(** X7. One connection in the channel revision, the counter not negative:
    the connection is sent to its target, the round-robin pick among the
    healthy servers or, when none is healthy, among the configured ones;
    exactly that one address is dialled and the counter goes up by one, or,
    with nothing healthy and nothing configured, nothing is dialled and the
    counter stays. When the dial fails the target leaves the slice that is
    returned, otherwise the slice is returned as it was. *)
Theorem Chan_handleConn_target (c : option conn) (dial : string -> dialResult)
  (healthyServers : list string) (lb : Chan.apiServerLb) :
  0 <= Chan.rrCounter lb ->
  match target healthyServers lb with
  | Some remote =>
      dialled (traceOf (Chan.handleConn c dial healthyServers lb)) = [remote]
      /\ stateOf (Chan.handleConn c dial healthyServers lb)
         = Chan.set_rrCounter (int_add (Chan.rrCounter lb) 1) lb
      /\ outcomeOf (Chan.handleConn c dial healthyServers lb)
         = Done (match dial remote with
                 | dialErr _ => Chan.removeHealthyRemote healthyServers remote
                 | dialOk _ => healthyServers
                 end)
  | None =>
      dialled (traceOf (Chan.handleConn c dial healthyServers lb)) = []
      /\ stateOf (Chan.handleConn c dial healthyServers lb) = lb
      /\ outcomeOf (Chan.handleConn c dial healthyServers lb) = Done healthyServers
  end.
Proof.
  intros Hc. unfold target, Chan.handleConn, bind.
  destruct healthyServers as [|x rest].
  - rewrite Chan_chooseHealthyRemote_empty. unfold logPrintf, emit.
    destruct (Chan.RemoteServers lb) as [|y rest'] eqn:E.
    + assert (Hrun : Chan.chooseRemote lb
                     = ([EvCall "chooseRemote";
                         EvReturn "chooseRemote" (Some NoBackendsConfigured)],
                        lb, Done ("", Some NoBackendsConfigured))).
      { unfold Chan.chooseRemote. unfold_run. rewrite E. reflexivity. }
      rewrite Hrun. repeat split; reflexivity.
    + rewrite <- E. rewrite Chan_chooseRemote_run by (rewrite ?E; auto; discriminate).
      unfold Chan.dialAndForward, bind, emit, logPrintf.
      destruct (dial _); repeat split; reflexivity.
  - rewrite Chan_chooseHealthyRemote_picks by (auto; discriminate).
    unfold Chan.dialAndForward, bind, emit, logPrintf.
    destruct (dial _); repeat split; reflexivity.
Qed.

Lemma Chan_handleConn_target_witness :
  0 <= Chan.rrCounter (Chan.newLb threeServers)
  /\ dialled (traceOf (Chan.handleConn (Some 1%nat) refused []
                         (Chan.newLb threeServers)))
     = ["10.0.0.102:6443"]
  /\ Chan.rrCounter (stateOf (Chan.handleConn (Some 1%nat) refused []
                                (Chan.newLb threeServers))) = 2.
Proof.
  assert (Hc : 0 <= Chan.rrCounter (Chan.newLb threeServers))
    by (vm_compute; discriminate).
  split; [exact Hc|].
  pose proof (Chan_handleConn_target (Some 1%nat) refused []
                (Chan.newLb threeServers) Hc) as H.
  assert (Ht : target [] (Chan.newLb threeServers) = Some "10.0.0.102:6443")
    by reflexivity.
  rewrite Ht in H. destruct H as [Hd [Hs _]].
  split; [exact Hd|]. rewrite Hs. reflexivity.
Defined.

(** ** The probes and the log of a tick *)

Lemma probed_app (t1 t2 : list event) : probed (t1 ++ t2) = probed t1 ++ probed t2.
Proof.
  induction t1 as [|e t1 IH]; [reflexivity|].
  destruct e; simpl; rewrite ?IH; reflexivity.
Qed.

Lemma loggedUnhealthy_app (t1 t2 : list event) :
  loggedUnhealthy (t1 ++ t2) = loggedUnhealthy t1 ++ loggedUnhealthy t2.
Proof.
  induction t1 as [|e t1 IH]; [reflexivity|].
  destruct e; cbn [app loggedUnhealthy]; try exact IH.
  destruct args as [|server args]; [exact IH|].
  destruct (String.eqb _ _); [|exact IH].
  cbn [app]. now rewrite IH.
Qed.

(** The loop of [startHealthChecks] sends one request per server, in the
    order of the list, to the [/healthz] URL of the server; what it logs is
    what its else branch logs for the failing servers. *)
Lemma rangeProbe_trace {St : Type} (c : http_Client) (get : nat -> httpResult)
  (otherwise : string -> httpResult -> M St unit) (logs : string -> list string) :
  (forall server r st, exists t,
      otherwise server r st = (t, st, Done tt)
      /\ probed t = [] /\ loggedUnhealthy t = logs server) ->
  forall servers i acc st,
  exists t,
    rangeProbe c get otherwise i servers acc st
    = (t, st, Done (acc ++ passing get i servers))
    /\ probed t = map healthzUrl servers
    /\ loggedUnhealthy t = flat_map logs (failing get i servers).
Proof.
  intros Hother. induction servers as [|server rest IH]; intros i acc st.
  - exists []. simpl. rewrite app_nil_r. repeat split; reflexivity.
  - cbn [rangeProbe passing failing]. unfold bind at 1. unfold emit at 1.
    destruct (healthy (get i)).
    + destruct (IH (S i) (acc ++ [server]) st) as [t [Ht [Hp Hl]]].
      rewrite Ht. exists ([EvHttpGet c (healthzUrl server)] ++ t).
      rewrite <- app_assoc. split; [reflexivity|].
      split; [simpl; now rewrite Hp | simpl; exact Hl].
    + destruct (Hother server (get i) st) as [t1 [Ht1 [Hp1 Hl1]]].
      destruct (IH (S i) acc st) as [t [Ht [Hp Hl]]].
      unfold bind. rewrite Ht1, Ht.
      exists ([EvHttpGet c (healthzUrl server)] ++ t1 ++ t).
      split; [reflexivity|]. split.
      * rewrite !probed_app, Hp1, Hp. reflexivity.
      * rewrite !loggedUnhealthy_app, Hl1, Hl. reflexivity.
Qed.

Lemma logUnhealthy_trace {St : Type} (server : string) (r : httpResult) (st : St) :
  exists t, logUnhealthy server r st = (t, st, Done tt)
            /\ probed t = [] /\ loggedUnhealthy t = [server].
Proof. eexists. repeat split; reflexivity. Qed.

Lemma silent_trace {St : Type} (server : string) (r : httpResult) (st : St) :
  exists t, (fun (_ : string) (_ : httpResult) => @ret St unit tt) server r st
            = (t, st, Done tt)
            /\ probed t = [] /\ loggedUnhealthy t = (fun _ => []) server.
Proof. exists []. repeat split; reflexivity. Qed.

Lemma flat_map_single (l : list string) : flat_map (fun s => [s]) l = l.
Proof. induction l as [|x l IH]; [reflexivity|]. simpl. now rewrite IH. Qed.

Lemma flat_map_none (l : list string) : flat_map (fun _ : string => @nil string) l = [].
Proof. induction l as [|x l IH]; [reflexivity|]. exact IH. Qed.

(** The ticks of the five revisions, as runs. *)
Lemma Fixed_tick_run (get : nat -> httpResult) (lb : Fixed.apiServerLb) :
  exists t,
    Fixed.healthCheckTick get lb
    = (t ++ [EvSleep (30 * Second)],
       Fixed.set_HealthyServers (passing get 0 (Fixed.RemoteServers lb)) lb, Done tt)
    /\ probed t = map healthzUrl (Fixed.RemoteServers lb)
    /\ loggedUnhealthy t = [].
Proof.
  destruct (rangeProbe_trace DefaultClient get (fun _ _ => ret tt) (fun _ => [])
              silent_trace (Fixed.RemoteServers lb) 0%nat [] lb) as [t [Ht [Hp Hl]]].
  exists t. unfold Fixed.healthCheckTick, bind, gets. rewrite Ht.
  rewrite flat_map_none in Hl. repeat split; assumption.
Qed.

Lemma Plain_tick_run (get : nat -> httpResult) (lb : Plain.apiServerLb) :
  exists t,
    Plain.healthCheckTick get lb
    = (t ++ [EvSleep (wrap (Period (Plain.healthCheckRules lb) * Second))],
       Plain.set_HealthyServers (passing get 0 (Plain.RemoteServers lb)) lb, Done tt)
    /\ probed t = map healthzUrl (Plain.RemoteServers lb)
    /\ loggedUnhealthy t = [].
Proof.
  destruct (rangeProbe_trace DefaultClient get (fun _ _ => ret tt) (fun _ => [])
              silent_trace (Plain.RemoteServers lb) 0%nat [] lb) as [t [Ht [Hp Hl]]].
  exists t. unfold Plain.healthCheckTick, bind, gets. rewrite Ht.
  rewrite flat_map_none in Hl. repeat split; assumption.
Qed.

Lemma Timed_tick_run (get : nat -> httpResult) (lb : Timed.apiServerLb) :
  exists t,
    Timed.healthCheckTick get lb
    = (t ++ [EvSleep (wrap (Period (Timed.healthCheckRules lb) * Second))],
       Timed.set_HealthyServers (passing get 0 (Timed.RemoteServers lb)) lb, Done tt)
    /\ probed t = map healthzUrl (Timed.RemoteServers lb)
    /\ loggedUnhealthy t = failing get 0 (Timed.RemoteServers lb)
    /\ probesWith (Timed.httpClient lb) t.
Proof.
  destruct (rangeProbe_trace (Timed.httpClient lb) get logUnhealthy (fun s => [s])
              logUnhealthy_trace (Timed.RemoteServers lb) 0%nat [] lb)
    as [t [Ht [Hp Hl]]].
  destruct (rangeProbe_passing (Timed.httpClient lb) get logUnhealthy
              (logUnhealthy_quiet (Timed.httpClient lb))
              (Timed.RemoteServers lb) 0%nat [] lb) as [t' [Ht' Hw]].
  assert (t' = t) by congruence. subst t'.
  exists t. unfold Timed.healthCheckTick, bind, gets. rewrite Ht.
  rewrite flat_map_single in Hl. repeat split; assumption.
Qed.

Lemma Chan_tick_run (get : nat -> httpResult) (lb : Chan.apiServerLb) :
  exists t,
    Chan.healthCheckTick get lb
    = (t, lb, Done (passing get 0 (Chan.RemoteServers lb)))
    /\ probed t = map healthzUrl (Chan.RemoteServers lb)
    /\ loggedUnhealthy t = failing get 0 (Chan.RemoteServers lb)
    /\ probesWith (Chan.httpClient lb) t.
Proof.
  destruct (rangeProbe_trace (Chan.httpClient lb) get logUnhealthy (fun s => [s])
              logUnhealthy_trace (Chan.RemoteServers lb) 0%nat [] lb)
    as [t [Ht [Hp Hl]]].
  destruct (rangeProbe_passing (Chan.httpClient lb) get logUnhealthy
              (logUnhealthy_quiet (Chan.httpClient lb))
              (Chan.RemoteServers lb) 0%nat [] lb) as [t' [Ht' Hw]].
  assert (t' = t) by congruence. subst t'.
  exists t. unfold Chan.healthCheckTick, bind, gets. rewrite Ht.
  rewrite flat_map_single in Hl. cbn [app].
  repeat split; assumption.
Qed.

(** In the lock revision the probes and the log come before [Lock]: they are
    the same whether the lock is free or not. *)
Lemma Locked_tick_probes (get : nat -> httpResult) (lb : Locked.apiServerLb) :
  probed (traceOf (Locked.healthCheckTick get lb))
  = map healthzUrl (Locked.RemoteServers lb)
  /\ loggedUnhealthy (traceOf (Locked.healthCheckTick get lb))
     = failing get 0 (Locked.RemoteServers lb).
Proof.
  destruct (rangeProbe_trace (Locked.httpClient lb) get logUnhealthy (fun s => [s])
              logUnhealthy_trace (Locked.RemoteServers lb) 0%nat [] lb)
    as [t [Ht [Hp Hl]]].
  rewrite flat_map_single in Hl.
  unfold Locked.healthCheckTick, Locked.Lock, Locked.Unlock, traceOf.
  unfold_run. rewrite Ht.
  repeat (simpl; break_test); simpl;
    rewrite ?probed_app, ?loggedUnhealthy_app, ?app_nil_r, Hp, Hl; simpl;
    rewrite ?app_nil_r; split; reflexivity.
Qed.

(** X8. In every revision a tick of the monitor sends exactly one request
    per configured server, in the order of the configuration, each to
    [https://<server>/healthz]; in the lock revision also when the lock is
    never obtained. *)
Theorem tick_probes_every_server_once (get : nat -> httpResult)
  (fixed : Fixed.apiServerLb) (plain : Plain.apiServerLb)
  (timed : Timed.apiServerLb) (locked : Locked.apiServerLb)
  (chan : Chan.apiServerLb) :
  probed (traceOf (Fixed.healthCheckTick get fixed))
  = map healthzUrl (Fixed.RemoteServers fixed)
  /\ probed (traceOf (Plain.healthCheckTick get plain))
     = map healthzUrl (Plain.RemoteServers plain)
  /\ probed (traceOf (Timed.healthCheckTick get timed))
     = map healthzUrl (Timed.RemoteServers timed)
  /\ probed (traceOf (Locked.healthCheckTick get locked))
     = map healthzUrl (Locked.RemoteServers locked)
  /\ probed (traceOf (Chan.healthCheckTick get chan))
     = map healthzUrl (Chan.RemoteServers chan).
Proof.
  destruct (Fixed_tick_run get fixed) as [t1 [H1 [P1 _]]].
  destruct (Plain_tick_run get plain) as [t2 [H2 [P2 _]]].
  destruct (Timed_tick_run get timed) as [t3 [H3 [P3 _]]].
  destruct (Chan_tick_run get chan) as [t5 [H5 [P5 _]]].
  rewrite H1, H2, H3, H5. unfold traceOf at 1 2 3 5. cbn [fst].
  rewrite !probed_app, P1, P2, P3, P5. cbn [probed]. rewrite !app_nil_r.
  repeat split. apply Locked_tick_probes.
Qed.
(** C6, as amended. On a line that contains [&&], contains no [;] and does
    not end with [&&], [processCommand] does exactly what it does on the
    line with every [&&] replaced by [;]: the first is classified
    [ConditionalGroup], the second [SequentialGroup], both go through
    [handleMultipleCommands], and the two runs are equal.  Every group is
    executed, whatever happened to the groups before it: in the shell
    process, whatever the results of its forks, the run on a line of at
    most [MAX_NUM_CMDS] tokens returns after one launch (call of
    [executeCommand], fork, wait or report) per group of the line cut at
    [&&], in order; every launch but the last has exactly its group as
    argument vector, and the array of the last starts with the last
    group. *)
Theorem conditional_runs_as_sequential
    (o : os) (args args' : array) (toks : list token) (w : world) :
  argv_of args = Some toks ->
  argv_of args' = Some (replace_conditional toks) ->
  "&&" ∈ toks -> ";" ∉ toks -> last toks <> Some "&&" ->
  classify toks = Some ConditionalGroup /\
  classify (replace_conditional toks) = Some SequentialGroup /\
  processCommand o args w = handleMultipleCommands o toks "&&" w /\
  processCommand o args' w =
    handleMultipleCommands o (replace_conditional toks) ";" w /\
  processCommand o args w = processCommand o args' w /\
  (parent o -> (length toks <= MAX_NUM_CMDS)%nat ->
   exists (calls : list array) (a : array) (gs : list (list token)) (g : list token),
     processCommand o args w =
       Ret tt {| forks := forks w + S (length calls); reads := reads w;
                 trace := trace w ++ launches o (forks w) (calls ++ [a]) |} /\
     split_on "&&" [] toks = gs ++ [g] /\
     argv_of <$> calls = Some <$> gs /\
     take (length g) a = Some <$> g).
Proof.
  intros Hargs Hargs' Ha Hs Hlast.
  destruct (getCommandType_conditional toks Ha Hs Hlast) as [H3 H2].
  assert (E : processCommand o args w = handleMultipleCommands o toks "&&" w).
  { unfold processCommand. rewrite Hargs, H3. reflexivity. }
  assert (E' : processCommand o args' w =
               handleMultipleCommands o (replace_conditional toks) ";" w).
  { unfold processCommand. rewrite Hargs', H2. reflexivity. }
  unfold classify. rewrite H3, H2.
  split; [reflexivity|]. split; [reflexivity|].
  split; [exact E|]. split; [exact E'|]. split.
  - rewrite E, E'. unfold handleMultipleCommands.
    apply loop_replace; assumption.
  - intros Hp Hlen. rewrite E.
    destruct (snoc_of_nonempty toks) as (body & z & ->).
    { intros ->. apply elem_of_nil in Ha. contradiction. }
    rewrite last_snoc in Hlast.
    rewrite length_app in Hlen. simpl in Hlen.
    destruct (handleMultipleCommands_run o "&&" z body w Hp)
      as (calls & a & gs & g & Hrun & Hsplit & Hexact & Htake); [lia|].
    exists calls, a, gs, (g ++ [z]). split; [exact Hrun|]. split.
    + apply split_on_snoc; [congruence|exact Hsplit].
    + split; [exact Hexact|]. rewrite length_app. simpl.
      rewrite Nat.add_1_r. exact Htake.
Qed.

● ● ● ●

◆ WHAT IS BEING ASKED
Look through the listing and return each line containing the word "Hother".

◆ YOUR RESPONSE
  intros Hother. induction servers as [|server rest IH]; intros i acc st.
    + destruct (Hother server (get i) st) as [t1 [Ht1 [Hp1 Hl1]]].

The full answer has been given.